# EXERCISE BRIEF
Below are entries; copy exactly the lines from the one with "first character of" through the one with "not an integer", both included, and leave out the rest.

LISTED RECORDS START

(** * OSPAC data utilities: the compatibility-matrix splitter, its loader and
    the progress monitor

    A shallow embedding of [split_compatibility_matrix.py] and
    [monitor_progress.py], and the properties of the chunked-document
    partition/reload scheme proved about it.

    Modelling conventions.
    - A JSON value is what [json.load] returns; an object is a Python [dict],
      kept as an association list in insertion order.
    - A file holds either text that [json.load] accepts (recorded as the value
      it parses to) or text that it rejects.  [json.dump] followed by
      [json.load] is the identity on the values handled here.
    - The file system is flat: a finite map from path strings to the
      contents of regular files.  A path string stands for the file it was
      opened with: two spellings of one file ([out/x] and [./out/x], a link
      and its target) are two entries.  Statements about what a run leaves
      on disk are therefore made about the files the run itself opens, under
      the paths it opens them with.
    - Directories are not represented.  [mkdir] is taken to succeed and has
      no visible effect; a set of paths on which [open(path, 'w')] fails
      stands for write failures, and the statements about runs that get past
      [mkdir] assume that the files of the output directory can be written.
    - Python integers are [Z].  [a / b] on integers is the binary64 number
      nearest to the exact quotient, and [math.ceil] is taken of that
      number: a positive quotient of at most 2^-1075 becomes 0.0, so its
      ceiling is 0 where the exact ceiling is 1.  Numerators are lengths of
      lists, below 2^53, for which there is no other difference.
    - The monitor is run against the successive states of its environment,
      one per turn of its loop: what [stat] and [open] find, what the
      console does with a line, whether the user interrupts. *)

From Stdlib Require Import ZArith Lia Ascii DecimalString DecimalN SpecFloat.
From stdpp Require Import gmap strings list sorting.

Local Open Scope Z_scope.

(** ** JSON values and Python dictionaries *)

Local Unset Elimination Schemes.
Inductive json : Type :=
| JNull
| JBool (b : bool)
| JInt (z : Z)
| JFloat (f : spec_float)
| JString (s : string)
| JArray (l : list json)
| JObject (items : list (string * json)).
Local Set Elimination Schemes.

(** A [dict] with string keys, in insertion order. *)
Abbreviation dict := (list (string * json)).

Fixpoint dict_get (k : string) (d : dict) : option json :=
  match d with
  | [] => None
  | (k', v) :: d' => if decide (k = k') then Some v else dict_get k d'
  end.

(** [d[k] = v]: an existing key keeps its position, a new key goes last. *)
Fixpoint dict_set (k : string) (v : json) (d : dict) : dict :=
  match d with
  | [] => [(k, v)]
  | (k', v') :: d' =>
      if decide (k = k') then (k, v) :: d' else (k', v') :: dict_set k v d'
  end.

Definition dict_keys (d : dict) : list string := d.*1.

(** [d.update(other)] for a mapping [other]. *)
Definition dict_update (d other : dict) : dict :=
  foldl (λ acc kv, dict_set kv.1 kv.2 acc) d other.

(** ** Exceptions and outcomes *)

Inductive exn : Type :=
| FileNotFoundError
| PermissionError
| JSONDecodeError
| AttributeError
| KeyError
| TypeError
| ValueError
| ZeroDivisionError
| KeyboardInterrupt.

(** [except Exception] catches everything but [BaseException]-only classes. *)
Definition is_Exception (e : exn) : bool :=
  match e with
  | KeyboardInterrupt => false
  | _ => true
  end.

(** The error taxonomy of the design document, section 7: a missing path is
    [NotFoundError], structurally invalid or mistyped JSON content is
    [MalformedInputError], a failed write is [IOError].  The two remaining
    exceptions have no place in it. *)
Inductive error_kind : Type :=
| NotFoundError
| MalformedInputError
| IOError.

Definition error_class (e : exn) : option error_kind :=
  match e with
  | FileNotFoundError => Some NotFoundError
  | PermissionError => Some IOError
  | JSONDecodeError | AttributeError | KeyError | TypeError | ValueError =>
      Some MalformedInputError
  | ZeroDivisionError | KeyboardInterrupt => None
  end.

(** The result of running a piece of Python: a value, an exception, or
    [Unmodelled] for the one runtime behaviour this development does not
    describe ([dict.update] applied to a non-empty JSON array, where Python
    follows its sequence-of-pairs protocol). *)
Inductive outcome (A : Type) : Type :=
| Returned (a : A)
| Raised (e : exn)
| Unmodelled.
Arguments Returned {A} a.
Arguments Raised {A} e.
Arguments Unmodelled {A}.

Global Instance outcome_ret : MRet outcome := λ A a, Returned a.
Global Instance outcome_bind : MBind outcome := λ A B f m,
  match m with
  | Returned a => f a
  | Raised e => Raised e
  | Unmodelled => Unmodelled
  end.

(** ** Dynamically typed accesses *)

(** [v.get(k, default)]: only a dict has the attribute. *)
Definition py_dot_get (v : json) (k : string) (fallback : json) : outcome json :=
  match v with
  | JObject d => Returned (default fallback (dict_get k d))
  | _ => Raised AttributeError
  end.

(** [v.keys()]. *)
Definition py_dot_keys (v : json) : outcome (list string) :=
  match v with
  | JObject d => Returned (dict_keys d)
  | _ => Raised AttributeError
  end.

(** [v[k]] for a string [k]: a dict is looked up; lists and strings want
    integer indices, the other values are not subscriptable. *)
Definition py_getitem (v : json) (k : string) : outcome json :=
  match v with
  | JObject d =>
      match dict_get k d with
      | Some x => Returned x
      | None => Raised KeyError
      end
  | _ => Raised TypeError
  end.

(** [for x in v]: a list yields its elements, a dict its keys, a string its
    characters (one-byte strings stand for them here). *)
Definition py_iter (v : json) : outcome (list json) :=
  match v with
  | JArray l => Returned l
  | JObject d => Returned (JString <$> dict_keys d)
  | JString s => Returned ((λ c, JString (String c "")) <$> String.list_ascii_of_string s)
  | _ => Raised TypeError
  end.

(** [d.update(v)].  A mapping is merged key by key.  Any other iterable is
    read as a sequence of pairs: an empty one leaves [d] as it is, and the
    first character of a string is a sequence of length one, not two. *)
Definition py_update (d : dict) (v : json) : outcome dict :=
  match v with
  | JObject other => Returned (dict_update d other)
  | JString "" | JArray [] => Returned d
  | JString _ => Raised ValueError
  | JArray _ => Unmodelled
  | _ => Raised TypeError
  end.

(** ** Built-ins used by the splitter *)

(** [sorted] on strings: ascending code-point order, which on UTF-8 text is
    the byte-wise lexicographic order. *)
Definition sorted (l : list string) : list string := merge_sort String.le l.

(** [range(n)]. *)
Definition py_range (n : Z) : list Z := Z.of_nat <$> seq 0 (Z.to_nat n).

(** [math.ceil(a / b)] on integers.  The quotient [a / b] is correctly
    rounded to binary64, ties to even.  The least positive binary64 number is
    2^-1074, so an exact quotient [q] with [0 < q ≤ 2^-1075] is rounded to
    [0.0], whose ceiling is [0] and not [1]; a negative quotient that close to
    zero is rounded to [-0.0], whose ceiling is [0] as it should.  For
    [|a| < 2^53] rounding changes the ceiling in no other case: when [q] is
    not an integer it differs from the nearest integer [m ≠ 0] by at least
    [1 / |b|], which is more than half the distance between [m] and the
    binary64 numbers next to it. *)
Definition underflow_scale : Z := 2 ^ 1075.

Definition underflows (a b : Z) : bool :=
  bool_decide ((0 < a ∧ 0 < b ∨ a < 0 ∧ b < 0) ∧
               Z.abs a * underflow_scale ≤ Z.abs b).

Definition ceil_of_quotient (a b : Z) : Z :=
  if underflows a b then 0 else - ((- a) `div` b).

Definition math_ceil_div (a b : Z) : outcome Z :=
  if decide (b = 0) then Raised ZeroDivisionError
  else Returned (ceil_of_quotient a b).

(** [a / b] in a printed report: the float it yields is not kept. *)
Definition true_div (a b : Z) : outcome unit :=
  if decide (b = 0) then Raised ZeroDivisionError else Returned tt.

(** [l[start:stop]], negative bounds counting from the end. *)
Definition slice_bound (len i : Z) : Z :=
  if decide (i < 0) then Z.max 0 (i + len) else Z.min i len.

Definition py_slice {A} (l : list A) (start stop : Z) : list A :=
  let len := Z.of_nat (length l) in
  let a := slice_bound len start in
  let b := slice_bound len stop in
  take (Z.to_nat (b - a)) (drop (Z.to_nat a) l).

(** [f"{z:03d}"]: decimal digits, zero-padded to width three, sign included. *)
Definition decimal (n : N) : string := NilEmpty.string_of_uint (N.to_uint n).

Fixpoint zeros (n : nat) : string :=
  match n with
  | O => ""
  | S n' => String "0"%char (zeros n')
  end.

Definition zfill (width : nat) (s : string) : string :=
  zeros (width - String.length s) +:+ s.

Definition format_03d (z : Z) : string :=
  if decide (z < 0) then "-" +:+ zfill 2 (decimal (Z.to_N (- z)))
  else zfill 3 (decimal (Z.to_N z)).

(** [os.path.join(a, b)] (posixpath). *)
Definition starts_with_sep (s : string) : bool :=
  match s with
  | String "/"%char _ => true
  | _ => false
  end.

Fixpoint ends_with_sep (s : string) : bool :=
  match s with
  | "" => false
  | String c "" => bool_decide (c = "/"%char)
  | String _ s' => ends_with_sep s'
  end.

Definition path_join (a b : string) : string :=
  if starts_with_sep b then b
  else if bool_decide (a = "") || ends_with_sep a then a +:+ b
  else a +:+ "/" +:+ b.

(** [os.path.join] with a second argument taken from a JSON document. *)
Definition py_path_join (a : string) (b : json) : outcome string :=
  match b with
  | JString f => Returned (path_join a f)
  | _ => Raised TypeError
  end.

(** ** The file system and the effect monad *)

Inductive content : Type :=
| Json (v : json)
| NotJson.

Inductive event : Type :=
| Wrote (path : string) (v : json).

(** [byte_size] is the length in bytes of a stored file; the programs only
    print it. *)
Record world : Type := World {
  disk : gmap string content;
  unwritable : gset string;
  byte_size : content → Z;
  trace : list event
}.

(** State over [world], with exceptions: effects made before an exception
    stay in the world. *)
Definition M (A : Type) : Type := world → world * outcome A.

Global Instance M_ret : MRet M := λ A a w, (w, Returned a).
Global Instance M_bind : MBind M := λ A B f m w,
  match m w with
  | (w', Returned a) => f a w'
  | (w', Raised e) => (w', Raised e)
  | (w', Unmodelled) => (w', Unmodelled)
  end.

Definition lift {A} (o : outcome A) : M A := λ w, (w, o).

LISTED RECORDS END

# ANSWER TO THIS TASK
    first character of a string is a sequence of length one, not two. *)
Definition py_update (d : dict) (v : json) : outcome dict :=
  match v with
  | JObject other => Returned (dict_update d other)
  | JString "" | JArray [] => Returned d
  | JString _ => Raised ValueError
  | JArray _ => Unmodelled
  | _ => Raised TypeError
  end.

(** ** Built-ins used by the splitter *)

(** [sorted] on strings: ascending code-point order, which on UTF-8 text is
    the byte-wise lexicographic order. *)
Definition sorted (l : list string) : list string := merge_sort String.le l.

(** [range(n)]. *)
Definition py_range (n : Z) : list Z := Z.of_nat <$> seq 0 (Z.to_nat n).

(** [math.ceil(a / b)] on integers.  The quotient [a / b] is correctly
    rounded to binary64, ties to even.  The least positive binary64 number is
    2^-1074, so an exact quotient [q] with [0 < q ≤ 2^-1075] is rounded to
    [0.0], whose ceiling is [0] and not [1]; a negative quotient that close to
    zero is rounded to [-0.0], whose ceiling is [0] as it should.  For
    [|a| < 2^53] rounding changes the ceiling in no other case: when [q] is
    not an integer it differs from the nearest integer [m ≠ 0] by at least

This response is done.